Failure is Fuel

    After reading Abby Wambach’s book, “Wolf Pack,” a few years ago, I was inspired to do something that changed my perspective on what failure looked and felt like. I hope that as we transition our athletic programs to include a mental skills component, it includes changing the definition of failure.

    As the saying goes, “You cannot have success without failure,” and while everyone’s idea of what success is, failure is almost always a part of the road to success. The part that we need to work on is supporting our youth athletes with how to handle and prepare for this component, so it’s not consuming. Instead, have it viewed as part of a process of growth and finding our path. After all, would perseverance or grit even exist if we didn’t experience some kind of setback, bump in the road, or “failure”? Failure is also part of self-discovery.

    My first experience with what felt like crushing failure at the time–partly because I hadn’t grasped the importance of failure–was during a league championship game against my former team. There were a lot of emotions tied to this game. For one, it was a championship game and an opportunity for my team to showcase our season’s successes and development. Also, I was playing against a former team. I left this team a few seasons ago mainly because I wanted to further my skill development with a club that offered regular goalkeeping training.

    Unfortunately, that was not well received by former coaches and teammates and intensified things whenever our teams played against each other. Therefore, I understood that this particular match would be filled with even more passionate energy.

    When the game started, there were high emotions. During the first half of the game, no goals were scored by either team. During the last 5-8 minutes of the first half, I had been tackled inside the 18, and no card had been drawn. I secured the ball while making a low diving save and started feeling slightly rattled. I picked myself up, and after a few minutes, the first half ended.

    It continued to be a very strong defensive game during most of the second half. Then during the last ten minutes, one of my teammates sent one into the back of the net. The other team’s keeper had not properly secured the ball. This elevated the game’s intensity as both teams were hungry for a win. It, unfortunately, also caused a few fouls. The first foul was on my team, so a free kick was awarded.

    I got set and prepared, but a high ball lobbed right over me. The score was now tied 1-1, and only a few minutes left in the game. Then a handball just outside my box occurred. The other team was again awarded a free kick. And once again, a ball came screaming over my head and into the net despite my best efforts.

    The game ended, and the other team celebrated in the middle of the field. My teammates and I left the field feeling defeated and crushed. I’d lost games before, but this one stood out from the rest. I felt personally responsible for this loss.

    That night and a couple of weeks later, I stewed over my performance. I kept replaying those two last goals that I allowed in. I also kept watching the game footage over and over. I couldn’t shake the feeling that I had let my team down. Practices were frustrating. Any goal I allowed was almost validation of my failing all over again.

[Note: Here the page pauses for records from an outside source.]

Lemma write_index_here_ok now junk partition reason vol m ret vol' :
  label_ok vol -> partition = ltfs_dp_id vol \/ partition = ltfs_ip_id vol ->
  dev_at (device vol) m ->
  let p := ltfs_part_id2num partition vol in
  let b := append_block m p (device vol) in
  0 <= sel p (append_pos (device vol)) < TAPE_BLOCK_MAX ->
  b + Z.of_nat (length (index_bytes reason vol (index_to_write now partition b vol))) + 3 < 2 ^ 63 ->
  write_index_here ops xml update_mam_attr now junk partition reason vol = (ret, vol') -> 0 <= ret ->
  document_lost now partition reason vol = false ->
  ret = 0 /\ index_written now partition reason m vol vol'.
Proof.
  intros Hlab Hpart Hat p b Ha Hmax Hrun Hret Hlost.
  destruct (part_id2num_ok vol partition Hlab Hpart) as [Hv Hsel]. fold p in Hv, Hsel.
  pose proof (blocksize_ok _ Hlab) as Hbs. pose proof (blocksize_fits _ Hlab) as Hfits.
  unfold write_index_here, open_index in Hrun. unfold document_lost, open_index in Hlost. fold p in Hrun, Hlost.
  set (is_ip := partition =? ltfs_ip_id vol) in *.
  set (vol1 := if ltfs_is_dirty vol then set_index _ vol else vol) in Hrun, Hlost.
  assert (Hv1 : device vol1 = device vol /\ label vol1 = label vol /\ vol_creator vol1 = vol_creator vol
     /\ ip_index_file_end vol1 = ip_index_file_end vol /\ dp_index_file_end vol1 = dp_index_file_end vol
     /\ index vol1 = (if ltfs_is_dirty vol then set_generation (u32 (generation (index vol) + 1)) now (index vol)
                      else index vol))
    by (unfold vol1; by destruct (ltfs_is_dirty vol)).
  destruct Hv1 as (Hd1 & Hl1 & Hc1 & Hip1 & Hdp1 & Hi1). clearbody vol1. rewrite Hd1, Hl1 in Hrun, Hlost.
  destruct (tape_seek_append_position ops p _ (device vol)) as [rs ds] eqn:Hseek.
  destruct (rs <? 0) eqn:Hrs; [rewrite Hrs in Hrun; injection Hrun as <- _; bool_to_prop; lia|]. bool_to_prop.
  destruct (tape_seek_append_ok ops _ _ _ _ _ _ Hat Hv Ha Hseek Hrs) as (Hats & Hps & Hbsd & Hle & Hmx & Hoth).
  fold b in Hbsd, Hle.
  set (ao := (sel (1 - p) (append_pos (device vol)), max_block_size (device vol))) in *. cbn [device set_device label index] in Hrun, Hlost.
  rewrite Hps, Hbsd, Hl1, Hsel in Hrun, Hlost.
  set (back := if off_partition (selfptr (index vol)) =? ltfs_dp_id _ then _ else _) in Hrun, Hlost.
  set (vol2 := set_index (set_pointers _ back (index vol1)) (set_device ds vol1)) in Hrun, Hlost.
  assert (Hi2 : index vol2 = index_to_write now partition b vol).
  { unfold vol2, index_to_write, back. cbn [index set_index set_device]. rewrite Hi1.
    unfold ltfs_dp_id. cbn [label set_device]. by rewrite Hl1. }
  assert (Hap : appended m p b ao [] (device vol2))
    by (apply (appended_start ops); try done; cbn; by rewrite Hoth, Hmx).
  assert (Hmax2 : b + Z.of_nat (length (index_bytes reason vol2 (index vol2))) + 3 < 2 ^ 63).
  { rewrite Hi2. unfold index_bytes in *. cbn [vol_creator vol2 set_index set_device]. by rewrite Hc1. }
  assert (Hbs2 : 0 < blocksize (label vol2) < 2 ^ 31) by (cbn; by rewrite Hl1).
  assert (Hfit2 : blocksize (label vol2) <= max_block_size (device vol2)) by (cbn; rewrite Hl1, Hmx; lia).
  destruct (if is_ip && _ then _ else _) as [r1 dv1] eqn:H1.
  destruct (r1 <? 0) eqn:Hr1; [rewrite Hr1 in Hrun; injection Hrun as <- _; bool_to_prop; lia|].
  cbn [device set_device] in Hrun, Hlost.
  destruct (tape_write_filemark ops 1 true true true dv1) as [r2 dv2] eqn:H2.
  destruct (r2 <? 0) eqn:Hr2; [injection Hrun as <- _; bool_to_prop; lia|].
  rewrite (proj2 (Z.leb_le 0 r2)) in Hlost by (bool_to_prop; lia). cbn [andb] in Hlost.
  change (set_device dv2 (set_device dv1 vol2)) with (set_device dv2 vol2) in Hlost.
  destruct (xml_schema_to_tape ops xml reason (set_device dv2 (set_device dv1 vol2))) as [r3 vol3] eqn:H3.
  change (set_device dv2 (set_device dv1 vol2)) with (set_device dv2 vol2) in H3.
  destruct (r3 <? 0) eqn:Hr3; [injection Hrun as <- _; bool_to_prop; lia|].
  set (immed := bool_decide (reason = SYNC_FORMAT)) in Hrun.
  destruct (tape_write_filemark ops 1 true true immed (device vol3)) as [r4 dv4] eqn:H4.
  cbn [device set_device] in Hrun.
  destruct (if r4 =? 0 then _ else _) as [r5 dv5] eqn:H5.
  destruct (r5 <? 0) eqn:Hr5; [injection Hrun as <- _; bool_to_prop; lia|]. bool_to_prop.
  destruct (write_index_records m p b ao reason vol2 (is_ip && negb (ip_index_file_end vol2))
    r1 dv1 r2 dv2 r3 vol3 immed r4 dv4 r5 dv5 Hbs2 Hfit2 Hap Hmax2 H1 Hr1 H2 Hr2 H3 H4 H5 Hr5 Hlost)
    as (blocks & Hblk & (Hat5 & _ & _ & _ & _ & Hao5 & _) & Ha5 & (Hl3 & Hc3 & Hip3 & Hdp3) & Hi3).
  set (vol5 := set_device dv5 (set_device dv4 vol3)) in Hrun.
  set (volf := set_file_end _ _ vol5) in Hrun.
  destruct (ltfs_update_cart_coherency ops junk volf) as [rc volc] eqn:Hup.
  destruct (tape_update_mam_attributes update_mam_attr (device volc)) as [rm dm] eqn:Hmam.
  set (v6 := if is_ip then _ else _) in Hrun.
  injection Hrun as <- <-. split; [done|].
  assert (Hip5 : ltfs_ip_id vol5 = ltfs_ip_id vol) by (unfold ltfs_ip_id; cbn; by rewrite Hl3; cbn; rewrite Hl1).
  destruct (write_index_finish junk partition vol5 (write_at p b (Filemark :: (Data <$> blocks) ++ [Filemark]) m)
    p b (b + 2 + Z.of_nat (length blocks)) rc volc) as (Hat6 & Hi6 & Hl6 & Hc6 & Hip6 & Hdp6 & Ha6 & Ho6 & Hx6).
  - done.
  - pose proof (tape_at_ok _ _ _ Hats) as (_ & Hr & ?). rewrite Hps, Hbsd in Hr. lia.
  - unfold p, ltfs_part_id2num. cbn. rewrite Hl3. cbn. by rewrite Hl1.
  - exact Hat5.
  - exact Ha5.
  - cbn [index vol5 set_device]. rewrite Hi3, Hi2. reflexivity.
  - unfold volf in Hup. rewrite Hip5. fold is_ip. exact Hup.
  - rewrite Hmam in *. rewrite Hip5 in *. fold is_ip in Hat6, Hi6, Hl6, Hip6, Hdp6, Ha6.
    change (dev_at (device v6) (write_at p b (Filemark :: (Data <$> blocks) ++ [Filemark]) m)) in Hat6.
    change (index v6 = index vol3) in Hi6. change (label v6 = label vol3) in Hl6.
    change (vol_creator v6 = vol_creator vol3) in Hc6. rewrite Hc3 in Hc6.
    change (ip_index_file_end v6 = is_ip || ip_index_file_end vol3) in Hip6.
    change (dp_index_file_end v6 = negb is_ip || dp_index_file_end vol3) in Hdp6.
    change (sel p (append_pos (device v6)) = if is_ip then b else b + 2 + Z.of_nat (length blocks)) in Ha6.
    change (sel (1 - p) (append_pos (device v6)) = sel (1 - p) (append_pos dv5)) in Ho6.
    change (max_block_size (device v6) = max_block_size dv5) in Hx6.
    clearbody v6. injection Hao5 as Hao5 Hmx5. rewrite Hao5 in Ho6. rewrite Hmx5 in Hx6. rewrite Hi3, Hi2 in Hi6. rewrite Hip3 in Hip6. rewrite Hdp3 in Hdp6. rewrite Hl3 in Hl6.
    cbn [vol_creator ip_index_file_end dp_index_file_end label vol2 set_index set_device] in Hi6, Hip6, Hdp6, Hl6.
    cbn [vol_creator vol2 set_index set_device] in Hc6. rewrite Hc1 in Hi6, Hc6. rewrite Hip1 in Hip6. rewrite Hdp1 in Hdp6. rewrite Hl1 in Hl6.
    exists blocks. fold p b. split.
    { rewrite Hi2 in Hblk. unfold index_bytes in *. cbn [vol_creator vol2 set_index set_device label] in Hblk.
      by rewrite Hc1, Hl1 in Hblk. }
    split; [exact Hat6|]. cbn [index set_index]. rewrite Hi6. done.
Qed.

(** The other partition. *)
Lemma part_ids_complementary vol :
  label_ok vol ->
  ltfs_part_id2num (ltfs_ip_id vol) vol = 1 - ltfs_part_id2num (ltfs_dp_id vol) vol.
Proof.
  intros [Hne Hmap _ _]. unfold ltfs_part_id2num, ltfs_dp_id, ltfs_ip_id.
  destruct Hmap as [E|E]; rewrite E; cbn [fst snd];
    rewrite ?Z.eqb_refl, ?(proj2 (Z.eqb_neq _ _)) by congruence; reflexivity.
Qed.

(** Room for whatever the index may become, and append positions that are
    block numbers. *)
Definition has_room (reason : list Z) (m : medium) vol : Prop :=
  exists n, (forall idx, Z.of_nat (length (index_bytes reason vol idx)) <= n)
  /\ (forall p, valid_part p -> 0 <= sel p (append_pos (device vol)) < TAPE_BLOCK_MAX
         /\ eod_at m p + n + 3 < 2 ^ 63 /\ append_block m p (device vol) + n + 3 < 2 ^ 63).

(** Whether the index partition's index has to wait for one on the data partition. *)
Definition dp_index_needed (partition : Z) vol : bool :=
  (partition =? ltfs_ip_id vol)
  && (negb (dp_index_file_end vol)
      || (ip_index_file_end vol && (off_partition (selfptr (index vol)) =? ltfs_ip_id vol))).
(** A drive on which nothing goes wrong: it finds the blocks it has and reads its
    data records. *)
Record reads_reliably {D : Type} (ops : tape_ops D) (tape_at : D -> medium -> tc_position -> Prop) : Prop := {
  locate_reliable : forall dest pos d m, tape_at d m pos -> valid_part (partition dest) ->
    0 <= block dest <= eod_at m (partition dest) -> 0 <= (op_locate ops dest pos d).1.1;
  read_reliable : forall count u pos d m bytes, tape_at d m pos -> 0 <= count < 2 ^ 31 ->
    record_at m (partition pos) (block pos) = Some (Data bytes) -> 0 <= (op_read ops count u pos d).1.1.1
}.

Section spec.
Context {D : Type} (ops : tape_ops D) {tape_at : D -> medium -> tc_position -> Prop}.
Context `{!TapeOk ops tape_at}.
Implicit Types (dev : device_data D) (vol : ltfs_volume D) (d : dentry).
Abbreviation dev_at := (dev_at (tape_at := tape_at)).
Abbreviation volume_ok := (volume_ok (tape_at := tape_at)).

(** ** What reading leaves alone *)

Definition same_for_readers vol vol' : Prop :=
  label vol' = label vol /\ append_pos (device vol') = append_pos (device vol)
  /\ max_block_size (device vol') = max_block_size (device vol)
  /\ ip_index_file_end vol' = ip_index_file_end vol /\ dp_index_file_end vol' = dp_index_file_end vol.

Lemma same_for_readers_refl vol : same_for_readers vol vol.
Proof. done. Qed.

Lemma same_for_readers_trans v1 v2 v3 :
  same_for_readers v1 v2 -> same_for_readers v2 v3 -> same_for_readers v1 v3.
Proof. unfold same_for_readers. intuition congruence. Qed.

Lemma same_for_readers_settled m vol vol' pid blk :
  same_for_readers vol vol' -> block_settled m vol pid blk -> block_settled m vol' pid blk.
Proof.
  intros (L & A & _). unfold block_settled, append_block, ltfs_part_id2num. by rewrite L, A.
Qed.

Lemma same_for_readers_byte m vol vol' pl :
  same_for_readers vol vol' -> place_byte m vol' pl = place_byte m vol pl.
Proof. intros (L & _). unfold place_byte, ltfs_part_id2num. by rewrite L. Qed.

Lemma same_for_readers_ok m vol vol' :
  same_for_readers vol vol' -> volume_ok m vol -> dev_at (device vol') m -> cache_ok m vol' ->
  volume_ok m vol'.
Proof.
  intros (L & A & M & I & J) [[? ? ? ?] Hat Ha He _] Hat' Hc.
  split; [split| | | |]; unfold ltfs_ip_id, ltfs_dp_id in *; rewrite ?L, ?A, ?M, ?I, ?J; try done.
Qed.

    Then one day, when I was sitting in my loft, I noticed the book, “Wolfpack” by Abby Wambach that I got for Christmas. I picked it up and started to read it. So many simple yet powerful messages caught my eye and resonated with me, but chapter four of the book stood out the most. I had to read it a few times.

    The chapter title read, “Old Rule: Failure means you’re out of the game. New Rule: Failure means you’re finally IN the game.” Abby shares a memory of being in the locker room of the US Women’s National team and seeing a picture taped to the door that every player would see when heading out to the training field. It was a picture of the Norwegian National team celebrating their win in the 1995 World Cup against the US.

    To sum up, what I read, failure should not be feared but instead used as fuel. We should never deny or reject our failures or accept them as proof that we aren’t worthy. “Because we know that the lessons of yesterday’s loss become the fuel for tomorrow’s win.”

    I immediately ran downstairs and played the game footage from my team’s loss again. Then, I fast-forwarded to the end of the video and took a picture of the other team celebrating. I printed this out and framed it. It now hangs on my bedroom wall with the words, “Failure =Fuel.” It’s a reminder of the day I learned not to allow moments like this to hold me back but rather to think about them as an opportunity for growth. It also reminds me of how far I have come since that day.

    One of the skills I’m now best known for is my top-hand saves. After realizing Abby’s message and losing that match, I worked even harder on this skill. I no longer hold much stock in a win or loss. For me personally, it’s about what I excelled at, what needs improvement, and how I can be a better leader for my team on and off the field.

    It’s important that we try to cultivate more of a growth mindset culture vs. a fixed one (i.e., win or lose) for athletes. We need to help give them the tools for how to be their best inner coach. I know I am still working on my inner coach and am hopeful that more and more education, training, and time will be put into helping others with this too.

    I also want to thank Abby Wambach for so bravely sharing her experiences, as it “unleashed a power” within that changed the game for me. Thank you, Abby, and thank you to my Legacy Coaches for allowing me to take chances and learn from them.